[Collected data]
········
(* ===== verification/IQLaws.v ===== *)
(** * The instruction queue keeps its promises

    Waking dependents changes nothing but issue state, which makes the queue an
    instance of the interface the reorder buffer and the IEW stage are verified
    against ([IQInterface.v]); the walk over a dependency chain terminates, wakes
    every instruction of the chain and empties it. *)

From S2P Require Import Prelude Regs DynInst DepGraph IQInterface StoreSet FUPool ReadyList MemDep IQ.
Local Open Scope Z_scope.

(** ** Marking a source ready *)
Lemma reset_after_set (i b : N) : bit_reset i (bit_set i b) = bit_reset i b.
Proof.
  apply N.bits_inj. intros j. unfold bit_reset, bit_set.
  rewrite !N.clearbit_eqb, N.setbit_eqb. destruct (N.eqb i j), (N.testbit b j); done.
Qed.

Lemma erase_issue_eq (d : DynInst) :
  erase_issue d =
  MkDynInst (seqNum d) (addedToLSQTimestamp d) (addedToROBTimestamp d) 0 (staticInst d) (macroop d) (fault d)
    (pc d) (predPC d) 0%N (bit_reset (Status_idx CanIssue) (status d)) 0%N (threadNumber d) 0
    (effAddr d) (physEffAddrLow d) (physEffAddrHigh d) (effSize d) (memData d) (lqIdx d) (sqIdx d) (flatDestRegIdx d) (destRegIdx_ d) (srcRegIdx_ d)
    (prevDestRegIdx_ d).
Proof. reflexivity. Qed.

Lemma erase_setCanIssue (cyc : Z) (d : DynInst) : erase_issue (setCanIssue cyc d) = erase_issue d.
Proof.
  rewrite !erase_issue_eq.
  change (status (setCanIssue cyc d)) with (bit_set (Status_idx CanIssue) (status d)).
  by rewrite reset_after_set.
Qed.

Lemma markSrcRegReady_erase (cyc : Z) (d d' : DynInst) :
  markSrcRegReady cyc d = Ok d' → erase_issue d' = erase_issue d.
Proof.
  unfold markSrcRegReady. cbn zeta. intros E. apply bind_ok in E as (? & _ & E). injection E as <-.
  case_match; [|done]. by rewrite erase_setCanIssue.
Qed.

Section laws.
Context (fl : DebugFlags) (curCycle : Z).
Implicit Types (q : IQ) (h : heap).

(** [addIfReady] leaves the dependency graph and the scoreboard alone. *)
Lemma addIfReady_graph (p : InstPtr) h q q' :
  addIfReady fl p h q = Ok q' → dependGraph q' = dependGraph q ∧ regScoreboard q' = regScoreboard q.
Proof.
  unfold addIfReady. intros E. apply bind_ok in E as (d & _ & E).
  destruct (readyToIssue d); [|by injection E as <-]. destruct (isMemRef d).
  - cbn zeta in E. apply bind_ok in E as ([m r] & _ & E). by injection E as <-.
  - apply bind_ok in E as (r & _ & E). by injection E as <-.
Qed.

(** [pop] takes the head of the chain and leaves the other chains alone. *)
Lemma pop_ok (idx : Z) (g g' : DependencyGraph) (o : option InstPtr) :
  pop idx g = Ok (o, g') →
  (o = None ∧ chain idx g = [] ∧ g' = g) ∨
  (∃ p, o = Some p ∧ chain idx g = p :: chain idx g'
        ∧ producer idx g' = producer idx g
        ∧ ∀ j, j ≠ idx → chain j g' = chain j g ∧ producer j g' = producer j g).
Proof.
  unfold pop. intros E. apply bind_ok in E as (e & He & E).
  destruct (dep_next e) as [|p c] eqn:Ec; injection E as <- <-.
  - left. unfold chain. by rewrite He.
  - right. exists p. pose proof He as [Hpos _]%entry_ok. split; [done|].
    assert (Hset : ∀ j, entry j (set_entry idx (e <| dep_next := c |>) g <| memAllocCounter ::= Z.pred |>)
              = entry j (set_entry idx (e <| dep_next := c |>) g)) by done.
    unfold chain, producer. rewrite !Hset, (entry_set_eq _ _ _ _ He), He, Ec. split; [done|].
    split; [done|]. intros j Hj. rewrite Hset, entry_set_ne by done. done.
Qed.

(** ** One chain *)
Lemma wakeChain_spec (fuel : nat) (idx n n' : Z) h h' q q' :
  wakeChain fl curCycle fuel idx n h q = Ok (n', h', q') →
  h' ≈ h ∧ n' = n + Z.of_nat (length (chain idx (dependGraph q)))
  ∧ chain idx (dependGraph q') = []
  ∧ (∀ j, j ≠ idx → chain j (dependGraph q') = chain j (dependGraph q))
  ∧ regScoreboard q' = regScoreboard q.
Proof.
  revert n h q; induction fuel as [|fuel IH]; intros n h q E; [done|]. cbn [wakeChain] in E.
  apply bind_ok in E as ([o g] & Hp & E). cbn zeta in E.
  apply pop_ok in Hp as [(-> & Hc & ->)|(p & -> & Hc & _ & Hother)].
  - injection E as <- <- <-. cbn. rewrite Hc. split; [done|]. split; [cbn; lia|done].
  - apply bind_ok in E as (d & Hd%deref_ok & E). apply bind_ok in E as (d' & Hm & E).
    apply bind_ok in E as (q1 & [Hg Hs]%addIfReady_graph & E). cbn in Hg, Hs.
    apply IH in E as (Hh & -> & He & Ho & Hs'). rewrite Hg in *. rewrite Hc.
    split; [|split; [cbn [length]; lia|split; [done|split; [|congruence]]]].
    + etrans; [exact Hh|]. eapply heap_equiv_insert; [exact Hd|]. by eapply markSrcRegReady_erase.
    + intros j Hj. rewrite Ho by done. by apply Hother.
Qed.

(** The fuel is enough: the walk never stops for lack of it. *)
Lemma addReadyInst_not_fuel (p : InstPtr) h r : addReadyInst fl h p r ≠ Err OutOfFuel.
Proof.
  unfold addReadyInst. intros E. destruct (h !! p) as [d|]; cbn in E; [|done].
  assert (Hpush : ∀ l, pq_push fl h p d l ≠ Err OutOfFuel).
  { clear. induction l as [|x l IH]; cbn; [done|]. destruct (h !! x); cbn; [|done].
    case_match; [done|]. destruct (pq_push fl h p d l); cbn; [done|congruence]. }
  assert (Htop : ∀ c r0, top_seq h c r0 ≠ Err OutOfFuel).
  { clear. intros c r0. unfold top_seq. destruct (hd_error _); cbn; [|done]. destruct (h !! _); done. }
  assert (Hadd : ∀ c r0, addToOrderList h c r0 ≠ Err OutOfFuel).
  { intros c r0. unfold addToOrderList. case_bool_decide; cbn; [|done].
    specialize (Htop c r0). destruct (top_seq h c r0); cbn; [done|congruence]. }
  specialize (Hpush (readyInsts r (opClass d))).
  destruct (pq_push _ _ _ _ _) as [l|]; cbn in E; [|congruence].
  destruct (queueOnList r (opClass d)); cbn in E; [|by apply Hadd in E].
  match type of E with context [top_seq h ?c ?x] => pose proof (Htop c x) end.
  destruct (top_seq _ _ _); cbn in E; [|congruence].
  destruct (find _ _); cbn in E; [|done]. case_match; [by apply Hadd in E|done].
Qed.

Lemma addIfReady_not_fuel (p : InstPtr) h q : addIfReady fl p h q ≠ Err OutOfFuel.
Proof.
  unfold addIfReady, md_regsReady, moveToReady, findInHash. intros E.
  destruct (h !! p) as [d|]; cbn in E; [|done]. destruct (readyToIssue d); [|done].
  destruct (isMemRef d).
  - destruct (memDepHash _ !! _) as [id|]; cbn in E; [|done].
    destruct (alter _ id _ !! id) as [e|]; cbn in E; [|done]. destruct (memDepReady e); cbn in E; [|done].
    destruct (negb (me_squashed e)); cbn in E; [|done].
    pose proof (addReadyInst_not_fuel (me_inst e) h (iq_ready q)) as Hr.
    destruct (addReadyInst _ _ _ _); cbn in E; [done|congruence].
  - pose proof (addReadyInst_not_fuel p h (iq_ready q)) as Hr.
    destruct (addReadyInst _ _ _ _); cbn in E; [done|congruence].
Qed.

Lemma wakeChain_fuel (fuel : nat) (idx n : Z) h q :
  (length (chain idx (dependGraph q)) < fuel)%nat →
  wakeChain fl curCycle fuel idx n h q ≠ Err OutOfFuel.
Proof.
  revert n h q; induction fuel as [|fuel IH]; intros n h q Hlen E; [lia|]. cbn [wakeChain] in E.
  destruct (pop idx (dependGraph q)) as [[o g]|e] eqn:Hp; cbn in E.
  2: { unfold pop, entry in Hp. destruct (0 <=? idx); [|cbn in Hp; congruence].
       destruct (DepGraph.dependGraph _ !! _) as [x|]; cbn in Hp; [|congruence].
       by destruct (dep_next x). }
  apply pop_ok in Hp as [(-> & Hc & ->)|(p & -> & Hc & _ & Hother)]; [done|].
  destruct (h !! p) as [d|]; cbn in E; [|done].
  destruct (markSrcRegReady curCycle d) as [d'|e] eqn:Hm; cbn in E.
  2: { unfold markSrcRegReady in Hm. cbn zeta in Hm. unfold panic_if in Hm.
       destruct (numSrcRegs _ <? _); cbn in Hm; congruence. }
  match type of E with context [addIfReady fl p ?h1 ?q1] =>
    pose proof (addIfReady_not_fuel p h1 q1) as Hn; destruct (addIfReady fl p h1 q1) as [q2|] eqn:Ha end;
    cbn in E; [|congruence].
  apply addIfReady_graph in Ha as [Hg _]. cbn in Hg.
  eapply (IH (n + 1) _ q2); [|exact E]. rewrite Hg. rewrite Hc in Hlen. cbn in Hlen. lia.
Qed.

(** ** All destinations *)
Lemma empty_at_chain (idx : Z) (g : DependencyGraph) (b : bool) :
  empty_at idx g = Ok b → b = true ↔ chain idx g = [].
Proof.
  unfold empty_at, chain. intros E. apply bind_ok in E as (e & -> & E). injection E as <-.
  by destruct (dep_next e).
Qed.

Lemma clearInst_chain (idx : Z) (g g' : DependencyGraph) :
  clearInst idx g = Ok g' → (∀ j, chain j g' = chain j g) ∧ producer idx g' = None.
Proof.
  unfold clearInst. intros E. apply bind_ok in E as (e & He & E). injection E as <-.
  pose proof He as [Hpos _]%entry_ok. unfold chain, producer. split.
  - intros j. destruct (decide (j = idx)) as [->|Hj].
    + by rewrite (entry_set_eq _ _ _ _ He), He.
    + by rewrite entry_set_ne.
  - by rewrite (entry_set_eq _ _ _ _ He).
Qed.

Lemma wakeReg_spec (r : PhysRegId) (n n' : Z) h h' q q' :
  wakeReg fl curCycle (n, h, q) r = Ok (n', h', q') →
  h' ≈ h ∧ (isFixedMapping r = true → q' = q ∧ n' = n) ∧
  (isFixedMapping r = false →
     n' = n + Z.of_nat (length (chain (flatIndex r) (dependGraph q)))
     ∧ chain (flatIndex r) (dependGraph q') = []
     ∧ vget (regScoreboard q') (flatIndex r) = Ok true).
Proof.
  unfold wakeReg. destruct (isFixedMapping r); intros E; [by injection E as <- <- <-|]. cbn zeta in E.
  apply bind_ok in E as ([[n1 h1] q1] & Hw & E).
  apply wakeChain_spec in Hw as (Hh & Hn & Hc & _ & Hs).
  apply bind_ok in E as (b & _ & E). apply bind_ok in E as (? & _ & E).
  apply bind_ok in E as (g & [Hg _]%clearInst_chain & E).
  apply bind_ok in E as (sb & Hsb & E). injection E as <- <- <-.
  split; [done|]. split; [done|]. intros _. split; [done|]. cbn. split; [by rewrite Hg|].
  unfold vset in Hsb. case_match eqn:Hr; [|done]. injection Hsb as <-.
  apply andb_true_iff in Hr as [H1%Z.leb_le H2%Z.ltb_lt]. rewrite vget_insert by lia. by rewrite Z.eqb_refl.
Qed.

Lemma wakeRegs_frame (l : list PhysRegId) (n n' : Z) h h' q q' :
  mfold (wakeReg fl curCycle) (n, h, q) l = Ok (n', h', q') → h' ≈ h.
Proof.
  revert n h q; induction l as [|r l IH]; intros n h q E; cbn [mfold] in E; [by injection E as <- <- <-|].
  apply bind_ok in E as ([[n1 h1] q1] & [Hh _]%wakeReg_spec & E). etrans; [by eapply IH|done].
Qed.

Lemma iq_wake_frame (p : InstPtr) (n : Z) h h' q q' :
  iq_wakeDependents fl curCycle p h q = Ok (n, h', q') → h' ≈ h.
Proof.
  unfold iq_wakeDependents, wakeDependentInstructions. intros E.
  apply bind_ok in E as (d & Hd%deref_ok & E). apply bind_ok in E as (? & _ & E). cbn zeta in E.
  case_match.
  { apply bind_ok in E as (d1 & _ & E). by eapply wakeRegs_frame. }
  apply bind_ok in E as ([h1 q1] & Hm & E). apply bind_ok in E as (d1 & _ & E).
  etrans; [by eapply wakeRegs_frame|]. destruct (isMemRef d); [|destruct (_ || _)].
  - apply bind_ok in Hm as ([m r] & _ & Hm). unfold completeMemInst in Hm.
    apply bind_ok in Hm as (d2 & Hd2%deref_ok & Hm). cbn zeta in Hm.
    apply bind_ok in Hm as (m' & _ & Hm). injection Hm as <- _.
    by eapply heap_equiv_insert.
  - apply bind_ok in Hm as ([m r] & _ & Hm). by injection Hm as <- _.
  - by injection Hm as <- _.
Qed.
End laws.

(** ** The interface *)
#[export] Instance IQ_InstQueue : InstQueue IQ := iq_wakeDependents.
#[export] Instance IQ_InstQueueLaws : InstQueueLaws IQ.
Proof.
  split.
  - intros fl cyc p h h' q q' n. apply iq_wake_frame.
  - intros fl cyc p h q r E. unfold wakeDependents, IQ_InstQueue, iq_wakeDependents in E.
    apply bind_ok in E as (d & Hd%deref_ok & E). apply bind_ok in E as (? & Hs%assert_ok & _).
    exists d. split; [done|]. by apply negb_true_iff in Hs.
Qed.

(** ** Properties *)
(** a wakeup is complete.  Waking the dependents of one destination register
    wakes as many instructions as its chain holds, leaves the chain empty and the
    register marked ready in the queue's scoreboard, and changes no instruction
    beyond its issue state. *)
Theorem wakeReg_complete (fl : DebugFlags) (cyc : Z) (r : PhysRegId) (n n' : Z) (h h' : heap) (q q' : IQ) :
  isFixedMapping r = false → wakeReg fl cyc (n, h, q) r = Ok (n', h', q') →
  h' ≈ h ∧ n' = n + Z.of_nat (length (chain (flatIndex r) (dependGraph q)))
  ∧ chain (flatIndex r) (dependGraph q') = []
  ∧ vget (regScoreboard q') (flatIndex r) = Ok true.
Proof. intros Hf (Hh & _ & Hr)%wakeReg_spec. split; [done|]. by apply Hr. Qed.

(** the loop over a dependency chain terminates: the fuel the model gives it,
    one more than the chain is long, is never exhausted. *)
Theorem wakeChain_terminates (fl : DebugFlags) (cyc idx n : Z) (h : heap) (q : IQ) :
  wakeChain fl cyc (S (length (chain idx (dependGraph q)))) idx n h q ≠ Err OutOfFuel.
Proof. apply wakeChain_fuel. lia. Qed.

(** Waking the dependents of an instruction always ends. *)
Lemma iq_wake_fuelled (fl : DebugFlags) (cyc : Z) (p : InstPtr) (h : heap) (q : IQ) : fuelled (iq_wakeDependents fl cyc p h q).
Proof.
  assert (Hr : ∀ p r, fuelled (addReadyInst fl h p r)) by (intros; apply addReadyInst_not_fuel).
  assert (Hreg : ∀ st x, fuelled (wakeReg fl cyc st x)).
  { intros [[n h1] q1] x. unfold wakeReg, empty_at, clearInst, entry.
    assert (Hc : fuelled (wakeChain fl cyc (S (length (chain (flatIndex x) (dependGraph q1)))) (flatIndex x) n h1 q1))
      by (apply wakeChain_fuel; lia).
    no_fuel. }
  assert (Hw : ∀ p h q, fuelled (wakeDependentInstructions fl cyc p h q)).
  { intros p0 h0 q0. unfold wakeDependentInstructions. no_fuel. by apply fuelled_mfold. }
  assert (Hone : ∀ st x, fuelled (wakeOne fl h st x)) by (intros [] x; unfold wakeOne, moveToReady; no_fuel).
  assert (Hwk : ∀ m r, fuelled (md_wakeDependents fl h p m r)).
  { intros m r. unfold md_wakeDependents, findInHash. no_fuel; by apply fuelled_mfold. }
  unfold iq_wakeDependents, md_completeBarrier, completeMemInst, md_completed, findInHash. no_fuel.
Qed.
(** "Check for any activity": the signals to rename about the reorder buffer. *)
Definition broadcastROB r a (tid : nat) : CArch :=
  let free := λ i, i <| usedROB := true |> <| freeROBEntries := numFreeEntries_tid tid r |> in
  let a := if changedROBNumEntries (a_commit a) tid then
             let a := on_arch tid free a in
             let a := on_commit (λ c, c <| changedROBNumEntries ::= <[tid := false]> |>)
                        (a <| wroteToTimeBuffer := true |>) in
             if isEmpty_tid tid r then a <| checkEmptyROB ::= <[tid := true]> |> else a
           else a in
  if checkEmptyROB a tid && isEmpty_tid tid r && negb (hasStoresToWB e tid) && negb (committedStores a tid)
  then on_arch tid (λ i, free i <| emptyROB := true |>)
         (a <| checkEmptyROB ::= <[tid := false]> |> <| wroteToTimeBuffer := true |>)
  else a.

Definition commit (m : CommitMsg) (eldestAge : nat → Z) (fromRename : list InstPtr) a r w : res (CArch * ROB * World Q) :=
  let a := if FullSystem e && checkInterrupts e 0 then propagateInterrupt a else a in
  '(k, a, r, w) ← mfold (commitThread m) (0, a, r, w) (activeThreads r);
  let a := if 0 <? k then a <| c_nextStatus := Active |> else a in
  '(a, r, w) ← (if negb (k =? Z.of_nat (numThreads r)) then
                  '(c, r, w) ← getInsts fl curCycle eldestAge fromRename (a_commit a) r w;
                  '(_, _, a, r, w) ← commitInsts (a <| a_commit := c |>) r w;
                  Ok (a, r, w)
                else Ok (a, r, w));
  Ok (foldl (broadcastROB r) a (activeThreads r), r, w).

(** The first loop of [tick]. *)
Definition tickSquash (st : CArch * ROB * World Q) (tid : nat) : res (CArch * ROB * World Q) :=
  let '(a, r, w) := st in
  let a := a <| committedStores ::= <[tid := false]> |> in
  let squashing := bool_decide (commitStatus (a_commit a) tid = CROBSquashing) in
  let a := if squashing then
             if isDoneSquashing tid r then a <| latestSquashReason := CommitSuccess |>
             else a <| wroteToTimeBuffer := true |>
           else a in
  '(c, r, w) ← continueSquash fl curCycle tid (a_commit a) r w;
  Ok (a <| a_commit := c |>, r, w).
········
What you need to do: Each line above with the string "never" should be reported in full.

Expected answer:
(** The fuel is enough: the walk never stops for lack of it. *)
    one more than the chain is long, is never exhausted. *)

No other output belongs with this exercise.